Lirac (/fr/) is a wine-growing Appellation d'Origine Contrôlée (AOC) in the department of Gard situated in the low hills along the right bank of the Rhône river in the southern Rhône wine region of France. It is named after the village of Lirac. Bordering on the neighbouring cru of Tavel AOC, a rosé-only cru in the next village, Lirac is one of the 13 crus of the Rhône valley family. Châteauneuf-du-Pape AOC is across the Rhône from it.

==History==
Lirac wines were appreciated by the royal and papal courts in Avignon at the time of the schism. Pope Innocent VI ordered 20 casks of wine from there in 1357 and Henry IV of France and Louis XIV served them regularly at court, where they were called simple Rhône wine. In the mid-17th century the right-bank district of the Côte du Rhône had issued regulations to govern the quality of its wine and in 1737 the king ordered that casks of Lirac wine shipped from the nearby river port of Roquemaure should be branded with the letters CDR to introduce a system of protecting its origin. The rules for its Côte du Rhône thus formed the very early basis of today's nationwide AOC system governed by the INAO. Production was very high in those days: in 1774 the vintage yielded more than 8000 hl. of wine. In 1863 phylloxera arrived in Lirac. In fact, a winemaker at Château de Clary may have been responsible for introducing it.
The name was changed to Côtes du Rhône when the left-bank wines were included in the appellation some hundred years later. The appellation received full recognition by a High Court decision in 1937. In the 1930s, Count Henri de Régis, the owner of the Château de Ségriès in the heart of the village of Lirac improved the quality of his wines until in 1945 he obtained the highest distinction, a cru, of the Côtes du Rhône. Two years later in 1947 the appellation was confirmed by government decree. Lirac is the oldest wine in the Côtes du Rhône region and was the first to be produced in all three colours: red, rosé, and white.

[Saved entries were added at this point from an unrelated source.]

Lemma identity_kept w w' id job : reachable w -> rtc step w w' -> media_jobs w !! id = Some job ->
  exists job', media_jobs w' !! id = Some job' /\ job_identity job = job_identity job'.
Proof.
  intros Hr Hs Ej. apply (inv_from w w' Hr) in Hs as [_ _ _ He _].
  destruct (He id job Ej) as (job' & ? & _ & ?). by exists job'.
Qed.

(** A later request finds the job of the first one. *)
Lemma create_again raw_url token credential fingerprint w w' id job :
  reachable w -> rtc step w w' -> media_jobs_enabled settings = true ->
  identified raw_url token credential fingerprint ->
  media_jobs w !! id = Some job -> mj_credential_hash job = credential -> mj_request_fingerprint job = fingerprint ->
  exists job', media_jobs w' !! id = Some job' /\ job_identity job = job_identity job' /\
    (forall id2 job2, media_jobs w' !! id2 = Some job2 -> mj_credential_hash job2 = credential -> id2 = id) /\
    create raw_url token w' = (_to_view settings job' false true, w').
Proof.
  intros Hr Hs Hon Hident Ej Hc Hf. destruct (identity_kept _ _ _ _ Hr Hs Ej) as (job' & Ej' & Hid).
  assert (Hi : inv ∅ w'). { apply inv_reachable. destruct Hr as (ck & us & Hr). exists ck, us. by etransitivity. }
  pose proof Hid as Hid'. unfold job_identity in Hid'. exists job'. split_and!; [done|done| |].
  - intros id2 job2 E2 Hc2. eapply credential_unique; [exact Hi|exact E2|exact Ej'|congruence].
  - rewrite (create_recovers _ _ credential fingerprint _ id job') by (done || congruence). by rewrite decide_True by congruence.
Qed.
End Service.

(** C10: A request makes one job, and every retry finds it. Once [create_job]
    answered a request, then whatever is done to the database afterwards there is
    exactly one job with its credential, the one of the answer, under its
    fingerprint; sending the request again, to a service that resolves URLs in
    any way, shows that job as it is then and writes nothing. The first answer
    either showed an existing job without writing or stored the job of the
    resolved target, queued. An answer that is an error leaves the database as
    it was. *)
Theorem retries_find_the_job `{Idna} settings urls extractors providers_ resolve raw_url token credential fingerprint w :
  reachable w -> media_jobs_enabled settings = true -> 1 <= media_job_max_attempts settings ->
  identified urls raw_url token credential fingerprint ->
  media_jobs w !! uuids w (uuid_draws w) = None ->
  let created := create_job settings urls raw_url token resolve extractors providers_ w in
  (forall e, created.1 = inl e -> created.2 = w) /\
  forall view, created.1 = inr view ->
    (if jv_created view
     then exists resolution target,
       resolve raw_url = inr resolution /\ job_target resolution extractors providers_ = inr target /\
       media_jobs w !! jv_id view = None /\ jv_public_state view = "queued" /\
       media_jobs created.2 = <[jv_id view := queued_job (jv_id view)
         (enqueue_args settings target credential fingerprint (clock w (clock_reads w)))]> (media_jobs w)
     else created.2 = w) /\
    forall w', rtc step created.2 w' ->
      exists job, media_jobs w' !! jv_id view = Some job /\
        mj_credential_hash job = credential /\ mj_request_fingerprint job = fingerprint /\
        (forall id2 job2, media_jobs w' !! id2 = Some job2 -> mj_credential_hash job2 = credential -> id2 = jv_id view) /\
        forall resolve' extractors' providers', create_job settings urls raw_url token resolve' extractors' providers' w' =
          (_to_view settings job false true, w').
Proof.
  intros Hr Hon Hmax Hident Hfree created. pose proof (inv_reachable _ Hr) as Hi.
  assert (Hlater : forall w0 id job, reachable w0 -> media_jobs w0 !! id = Some job ->
    mj_credential_hash job = credential -> mj_request_fingerprint job = fingerprint ->
    forall w', rtc step w0 w' ->
      exists job, media_jobs w' !! id = Some job /\
        mj_credential_hash job = credential /\ mj_request_fingerprint job = fingerprint /\
        (forall id2 job2, media_jobs w' !! id2 = Some job2 -> mj_credential_hash job2 = credential -> id2 = id) /\
        forall resolve' extractors' providers', create_job settings urls raw_url token resolve' extractors' providers' w' =
          (_to_view settings job false true, w')).
  { intros w0 id job Hr0 Ej Hc Hf w' Hs.
    destruct (create_again settings urls extractors providers_ resolve raw_url token credential fingerprint w0 w' id job
      Hr0 Hs Hon Hident Ej Hc Hf) as (job' & Ej' & Hid & Hu & _).
    pose proof Hid as Hid'. unfold job_identity in Hid'. exists job'. split_and!; [done|congruence|congruence|done|].
    intros resolve' extractors' providers'.
    destruct (create_again settings urls extractors' providers' resolve' raw_url token credential fingerprint w0 w' id job
      Hr0 Hs Hon Hident Ej Hc Hf) as (job2 & Ej2 & _ & _ & E). congruence. }
  destruct (exists_row (fun r => bool_decide (mj_credential_hash r = credential)) w) eqn:Ex.
  - apply exists_row_true in Ex as (id & job & Ej & Hc). apply bool_decide_eq_true in Hc. unfold created.
    rewrite (create_recovers settings urls extractors providers_ resolve raw_url token credential fingerprint w id job) by done.
    destruct (decide _) as [Hf|]; [|by split]. cbn [fst snd]. split; [done|]. intros view Ev.
    destruct (to_view_id _ _ _ _ _ Ev) as [Hid ->]. assert (mj_id job = id) as <- by by apply (inv_keyed _ _ Hi).
    split; [done|]. rewrite Hid. by apply (Hlater w (mj_id job) job).
  - assert (Hnew : forall id job, media_jobs w !! id = Some job -> mj_credential_hash job <> credential).
    { intros id job Ej. eapply bool_decide_eq_false. exact (proj1 (exists_row_false _ _) Ex id job Ej). }
    unfold created.
    rewrite (create_new settings urls extractors providers_ resolve raw_url token credential fingerprint w Hon Hmax Hident Hnew Hfree).
    destruct (resolve raw_url) as [e|resolution]; [by split|].
    destruct (job_target _ _ _) as [e|target] eqn:Et; [by split|]. cbv zeta. cbn [fst snd]. split; [done|].
    intros view [= <-]. cbn [queued_view jv_created jv_id jv_public_state queued_job mj_id]. split.
    { exists resolution, target. split_and!; [done|exact Et|exact Hfree|reflexivity|reflexivity]. }
    destruct (identified_lengths _ _ _ _ _ Hident) as [Hlc Hlf].
    eapply Hlater; [|apply lookup_insert_eq|done|done].
    destruct Hr as (ck & us & Hr). exists ck, us. etransitivity; [exact Hr|]. by eapply creation_steps.
Qed.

In recent years, the planted vineyard area of Lirac has been increasing, and more high-quality wines are being produced.

==Climate and geography==
The village of Lirac lies to the west of the Rhone in the department of Gard, a little over 10 km due west of Châteauneuf-du-Pape which is on the opposite side of the river. Besides Lirac itself, the appellation includes the villages of Saint Laurent des Arbres, Saint Géniès de Comolas and Roquemaure which forms a girdle around the appellation. The terroir in Lirac is somewhat similar to Châteauneuf-du-Pape both in variety and hours of sun (2700). The best terroir for red wine is perhaps on the windy plateau Vallongue, shared with Tavel that is only 5 km. away. In the relatively newly planted vineyards one finds plenty of galets roulés that retain heat. The area is slightly cooler that the lowlands.

==Wines==

Detailed map of the Rhône wine region, with separate maps of Southern Rhône ("Zoom A") and Northern Rhône ("Zoom B"). The Lirac AOC is marked in brown on "Zoom A" and is situated between Orange and Avignon.

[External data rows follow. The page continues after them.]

(* ===== verification/ExecutorTheorems.v ===== *)
(** What a download attempt promises, whatever its surroundings do: it changes the
    database only through the statements of the repository
    ([attempt_is_made_of_steps]); its other effects follow one protocol - tools in
    its own workspace, one publication, the cleanup, the ready commit last
    ([attempt_follows_protocol]); and once its lease is over it writes nothing
    ([lapsed_attempt_is_harmless]). *)

From S2P Require Export Executor DownloadTheorems WorkerTheorems.

Local Open Scope string_scope.
Local Open Scope list_scope.
Local Open Scope Z_scope.

Module ExecutorTheorems.
Import DownloadStates MediaDownloadJobRepository DownloadLifecycle DownloadOperations DownloadExecutor.

(** ** Computations that stay within a relation *)

(** [m] moves along [R], and what it returns satisfies [Q]. *)
Definition moves (R : relation Attempt) {A} (m : Run A) (Q : A -> Prop) : Prop :=
  forall s, R s (m s).2 /\ forall a, (m s).1 = inr a -> Q a.

Definition always {A} (a : A) : Prop := True.

Section Does.
Context (R : relation Attempt) `{!PreOrder R}.

Lemma does_mono {A} (m : Run A) (Q Q' : A -> Prop) : moves R m Q -> (forall a, Q a -> Q' a) -> moves R m Q'.
Proof. intros Hm HQ s. destruct (Hm s) as [HR Hr]. eauto. Qed.

Lemma does_any {A} (m : Run A) (Q : A -> Prop) : moves R m Q -> moves R m always.
Proof. intros Hm. by eapply does_mono. Qed.

Lemma does_ret {A} (a : A) (Q : A -> Prop) : Q a -> moves R (ret a) Q.
Proof. intros Ha s. split; [reflexivity|]. by intros ? [= <-]. Qed.

Lemma does_raise {A} f (Q : A -> Prop) : moves R (raise f) Q.
Proof. intros s. by split; [reflexivity|]. Qed.

Lemma does_raise_when c f : moves R (raise_when c f) (fun _ => c = false).
Proof. destruct c; [apply does_raise|by apply does_ret]. Qed.

Lemma does_gets {A} (f : Attempt -> A) : moves R (gets f) always.
Proof. intros s. by split; [reflexivity|]. Qed.

Lemma does_raising {A} (r : exn + A) : moves R (raising r) (fun a => r = inr a).
Proof. intros s. split; [reflexivity|]. destruct r as [e|a]; [done|]. by intros ? [= <-]. Qed.

Lemma does_bind {A B} (m : Run A) (k : A -> Run B) (Q : A -> Prop) (Q' : B -> Prop) :
  moves R m Q -> (forall a, Q a -> moves R (k a) Q') -> moves R (bind m k) Q'.
Proof.
  intros Hm Hk s. destruct (Hm s) as [H1 H2]. unfold bind. destruct (m s) as [[f|a] s1]; cbn in *; [done|].
  destruct (Hk a (H2 a eq_refl) s1) as [H3 H4]. split; [by etransitivity|done].
Qed.

Lemma does_attempt {A} (m : Run A) (Q : A -> Prop) : moves R m Q ->
  moves R (attempt m) (fun r => match r with inr a => Q a | inl _ => True end).
Proof.
  intros Hm s. destruct (Hm s) as [H1 H2]. unfold attempt. destruct (m s) as [[f|a] s1]; cbn in *; (split; [done|]);
    intros ? [= <-]; auto.
Qed.

Lemma does_try_catch {A} (m : Run A) h (Q : A -> Prop) : moves R m Q ->
  (forall f k, h f = Some k -> moves R k Q) -> moves R (try_catch m h) Q.
Proof.
  intros Hm Hh s. destruct (Hm s) as [H1 H2]. unfold try_catch. destruct (m s) as [[f|a] s1]; cbn in *; [|done].
  destruct (h f) as [k|] eqn:E; [|done]. destruct (Hh f k E s1) as [H3 H4]. split; [by etransitivity|done].
Qed.
End Does.
(** The handler of [get_budget_summary]. *)
Definition getBudgetSummary (now : time.Time) (client : Client) (args : gmap string Arg)
  : Net.IO CallToolResult :=
  r ← getBudgetSummary_result now client args;
  match r with
  | inl early => mret early
  | inr result => mret (formatResult result)
  end.

(** The handler of [list_budgets]. *)
Definition listBudgets (client : Client) (args : gmap string Arg) : Net.IO CallToolResult :=
  r ← ListBudgets client;
  match r with
  | inl err => mret (NewToolResultError ("Failed to fetch budgets: " +:+ Error err))
  | inr budgets =>
      if (length budgets =? 0)%nat then mret (NewToolResultText "No budgets found.")
      else mret (NewToolResultText (listBudgetsText budgets))
  end.

(** The handler of [get_budget_details]. *)
Definition getBudgetDetails (client : Client) (args : gmap string Arg)
  : Net.IO CallToolResult :=
  let '(budgetID, ok) := stringArg args "budget_id" in
  if negb ok || String.eqb budgetID "" then mret (NewToolResultError "budget_id is required")
  else
  r ← GetBudget client budgetID;
  match r with
  | inl err => mret (NewToolResultError ("Failed to fetch budget: " +:+ Error err))
  | inr budget => mret (NewToolResultText (budgetDetailsText budget))
  end.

Red wines are made from Grenache noir (minimum 40%), Syrah and Mourvèdre (minimum of 25% together), Cinsault, and Carignan (maximum 10%).

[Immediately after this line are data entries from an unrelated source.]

(** The store after the two-recipient sample in part_005, and a file of
    part_003 with a row whose timestamp is no date. *)
Lemma cleanup_leaves_rows_without_dates_witness :
  let st := snd (CsvStore.post_sns Host.URL_hostname CsvStore.no_faults
                   (Samples.envelope (JStr Samples.notification_text)) Samples.empty_store) in
  let file := (V1.header ++ nl ++ Str.q "'a@example.com','yesterday','s@example.com','192.0.2.1'")%string in
  tl (CsvStore.csv (snd (CsvStore.cleanupOldData Host.Date_new None 0 st)))
  = [blank_row; blank_row]
  /\ MultiParse.cleanup Host.Date_new 0 (file ++ nl) = Throw TypeError.
Proof.
  intros st file.
  destruct (cleanup_leaves_rows_without_dates Host.Date_new 0
              (tl (CsvStore.csv st)) st file eq_refl)
    as (H1 & H2 & H3).
  - repeat constructor.
  - split; [reflexivity|exact H3].
Defined.

(** * Further properties of the code *)
(** ** Lines: [split] and [join] undo each other *)

Lemma append_assoc (a b c : string) : ((a ++ b) ++ c = a ++ (b ++ c))%string.
Proof. induction a as [|x a IH]; [reflexivity|]. cbn [append]. now rewrite IH. Qed.

Lemma join_cons_char (sep : string) (c : ascii) (h : string) (t : list string) :
  Str.join sep (String c h :: t) = String c (Str.join sep (h :: t)).
Proof. destruct t; reflexivity. Qed.

(** Joining the pieces of a split with the separator gives the text back. *)
Lemma join_split (sep : ascii) (s : string) :
  Str.join (String sep EmptyString) (Str.split sep s) = s.
Proof.
  induction s as [|c r IH]; [reflexivity|].
  cbn [Str.split].
  destruct (split_nonempty sep r) as (h & t & E). rewrite E in *.
  destruct (Ascii.eqb c sep) eqn:Ec.
  - apply Ascii.eqb_eq in Ec. subst c.
    change (Str.join (String sep EmptyString) (EmptyString :: h :: t))
      with (String sep (Str.join (String sep EmptyString) (h :: t))).
    now rewrite IH.
  - rewrite join_cons_char. now rewrite IH.
Qed.

Lemma split_without_separator (sep : ascii) (s : string) :
  has_char sep s = false -> Str.split sep s = [s].
Proof.
  induction s as [|c r IH]; [reflexivity|].
  cbn [has_char Str.split]. intros H. apply orb_false_iff in H as [Hc Hr].
  rewrite Hc, (IH Hr). reflexivity.
Qed.

Lemma split_with_separator (sep : ascii) (s : string) :
  has_char sep s = true -> exists a b t, Str.split sep s = a :: b :: t.
Proof.
  induction s as [|c r IH]; [discriminate|].
  cbn [has_char Str.split]. intros H.
  destruct (Ascii.eqb c sep).
  - destruct (split_nonempty sep r) as (h & t & E). rewrite E. eauto.
  - destruct (IH H) as (a & b & t & E). rewrite E. eauto.
Qed.

(** The pieces of a split do not hold the separator. *)
Lemma split_pieces (sep : ascii) (s : string) :
  Forall (fun piece => has_char sep piece = false) (Str.split sep s).
Proof.
  induction s as [|c r IH]; cbn [Str.split].
  - constructor; [reflexivity | constructor].
  - destruct (Ascii.eqb c sep) eqn:Ec.
    + constructor; [reflexivity | exact IH].
    + destruct (Str.split sep r) as [|h t].
      * constructor; [|constructor]. cbn [has_char]. now rewrite Ec.
      * inversion IH; subst. constructor; [|assumption].
        cbn [has_char]. now rewrite Ec.
Qed.

(** A piece, the separator, more text: the piece is the first piece. *)
Lemma split_app_separator (sep : ascii) (a b : string) :
  has_char sep a = false ->
  Str.split sep (a ++ String sep b) = a :: Str.split sep b.
Proof.
  induction a as [|c r IH]; cbn [has_char]; intros H.
  - cbn. now rewrite Ascii.eqb_refl.
  - apply orb_false_iff in H as [Hc Hr].
    cbn [append Str.split]. rewrite Hc, (IH Hr). reflexivity.
Qed.

(** A piece and more text without a separator between them: the first piece
    of the text continues the piece. *)
Lemma split_app_piece (sep : ascii) (a b : string) :
  has_char sep a = false ->
  Str.split sep (a ++ b)
  = match Str.split sep b with
    | h :: t => (a ++ h)%string :: t
    | [] => [a]
    end.
Proof.
  induction a as [|c r IH]; cbn [has_char]; intros H.
  - cbn [append]. destruct (split_nonempty sep b) as (h & t & E). now rewrite E.
  - apply orb_false_iff in H as [Hc Hr].
    cbn [append Str.split]. rewrite Hc, (IH Hr).
    destruct (Str.split sep b); reflexivity.
Qed.

(** Splitting what a join of separator-free pieces gave returns the pieces. *)
Lemma split_join (sep : ascii) (l : list string) :
  l <> [] ->
  Forall (fun piece => has_char sep piece = false) l ->
  Str.split sep (Str.join (String sep EmptyString) l) = l.
Proof.
  induction l as [|x t IH]; [congruence|]. intros _ H.
  inversion H as [|? ? Hx Ht]; subst.
  destruct t as [|y t'].
  - cbn [Str.join]. now apply split_without_separator.
  - change (Str.join (String sep EmptyString) (x :: y :: t'))
      with (x ++ String sep (Str.join (String sep EmptyString) (y :: t')))%string.
    rewrite (split_app_separator _ _ _ Hx), IH; [reflexivity | congruence | assumption].
Qed.

(** Text written after a join continues the last piece. *)
Lemma split_join_app (sep : ascii) (l : list string) (more : string) :
  l <> [] ->
  Forall (fun piece => has_char sep piece = false) l ->
  Str.split sep (Str.join (String sep EmptyString) l ++ more)
  = removelast l ++ Str.split sep (last l EmptyString ++ more).
Proof.
  induction l as [|x t IH]; [congruence|]. intros _ H.
  inversion H as [|? ? Hx Ht]; subst.
  destruct t as [|y t'].
  - reflexivity.
  - change (Str.join (String sep EmptyString) (x :: y :: t') ++ more)%string
      with ((x ++ String sep (Str.join (String sep EmptyString) (y :: t'))) ++ more)%string.
    rewrite append_assoc.
    change (String sep (Str.join (String sep EmptyString) (y :: t')) ++ more)%string
      with (String sep (Str.join (String sep EmptyString) (y :: t') ++ more)%string).
    rewrite (split_app_separator _ _ _ Hx), IH; [reflexivity | congruence | assumption].
Qed.

(** ** The length of a list is zero as a number only when the list is empty *)

Lemma read_digits_uint (d : Decimal.uint) :
  forall acc count : Z, (0 <= acc)%Z ->
  exists v c,
    read_digits (NilEmpty.string_of_uint d) acc count = (v, c, EmptyString)
    /\ (0 <= v)%Z
    /\ (v = 0%Z -> acc = 0%Z /\ Nat.of_uint_acc d 0 = 0%nat).
Proof.
  induction d as [|d IH|d IH|d IH|d IH|d IH|d IH|d IH|d IH|d IH|d IH]; intros acc count Hacc;
    cbn [NilEmpty.string_of_uint read_digits];
    try (exists acc, count; repeat split; auto; fail);
    match goal with
    | |- context [is_digit ?c] => change (is_digit c) with true; cbv iota
    end;
    match goal with
    | |- context [read_digits _ ?a ?c] =>
        destruct (IH a c) as (v & c' & E & Hv & Hz);
          [unfold digit_value; cbn; lia|];
          exists v, c'; split; [exact E|]; split; [exact Hv|];
          intros Z0; destruct (Hz Z0) as [Ha Hd]; unfold digit_value in Ha; cbn in Ha;
          split; [lia | try lia]
    end.
  cbn [Nat.of_uint_acc]. exact Hd.
Qed.

Lemma decimal_of_uint (d : Decimal.uint) :
  exists v, decimal_of (NilEmpty.string_of_uint d) = mkDecimal false v 0
            /\ (v = 0%Z -> Nat.of_uint d = 0%nat).
Proof.
  destruct (read_digits_uint d 0 0) as (v & c & E & _ & Hz); [lia|].
  exists v. split; [|intros Z0; exact (proj2 (Hz Z0))].
  unfold decimal_of.
  destruct d; cbn [NilEmpty.string_of_uint] in *;
    try match goal with
        | |- context [Ascii.eqb ?c "-"] => change (Ascii.eqb c "-") with false; cbv iota
        end;
    rewrite E; reflexivity.
Qed.

Lemma positive_length_is_truthy (n : nat) : truthy (JNum (Str.of_nat (S n))) = true.
Proof.
  cbn [truthy]. unfold Str.of_nat.
  destruct (decimal_of_uint (Nat.to_uint (S n))) as (v & E & Hz). rewrite E.
  unfold rounds_to_zero. cbn [mantissa exponent].
  destruct (v =? 0)%Z eqn:V; [|reflexivity].
  apply Z.eqb_eq in V. apply Hz in V. rewrite Unsigned.of_to in V. discriminate V.
Qed.

Lemma filter_Forall {A : Type} (P : A -> Prop) (f : A -> bool) (l : list A) :
  Forall P l -> Forall P (filter f l).
Proof.
  induction 1; cbn [filter]; [constructor|].
  destruct (f x); [constructor|]; assumption.
Qed.

Lemma filter_filter {A : Type} (f : A -> bool) (l : list A) :
  filter f (filter f l) = filter f l.
Proof.
  induction l as [|x t IH]; [reflexivity|]. cbn [filter].
  destruct (f x) eqn:E; [|exact IH]. cbn [filter]. now rewrite E, IH.
Qed.

(** ** The first iteration: more of the clean-up and of the handler *)

(** X1.  The clean-up of src/ses-bounces-handler.js is idempotent: applied to
    the text it wrote, with the same horizon, it writes that text again. *)
Theorem V1_cleanup_idempotent (Date_new : value -> option Z) (cutoff : Z) (csv : string) :
  V1.cleanup Date_new cutoff (V1.cleanup Date_new cutoff csv)
  = V1.cleanup Date_new cutoff csv.
Proof.
  unfold V1.cleanup.
  pose proof (filter_Forall _ (V1.keep Date_new cutoff) _ (split_pieces Str.newline csv)) as F.
  destruct (filter (V1.keep Date_new cutoff) (Str.split Str.newline csv)) as [|x t] eqn:E.
  - cbn. destruct (V1.keep Date_new cutoff EmptyString); reflexivity.
  - unfold nl. rewrite split_join; [|congruence|exact F].
    rewrite <- E, filter_filter. reflexivity.
Qed.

Rosé: The same varieties are used as for the red, and up to 20% of the allowed varieties for white wine may be used.

White wines are produced from Clairette, Grenache blanc and Bourboulenc. No variety may be used in a proportion greater than 60%.

The minimum alcohol for all three colours is decreed at 11.5%.

The style of red Lirac often resembles a soft Côtes du Rhône-Villages, but the more ambitious wines are often similar to Châteauneuf-du-Pape. Rosé Lirac is usually similar to Tavel.

==Economy==
The Lirac wines are produced by a total of 100 concerns which include 93 growers, 43 private wineries, 6 cooperative wineries, and one producer/merchant. Many producers in Châteauneuf-du-Pape also produce Lirac wine.

The vineyards are located in the four communes of Lirac, Saint-Laurent-des-Arbres, Saint-Geniès-de-Comolas, and Roquemaure.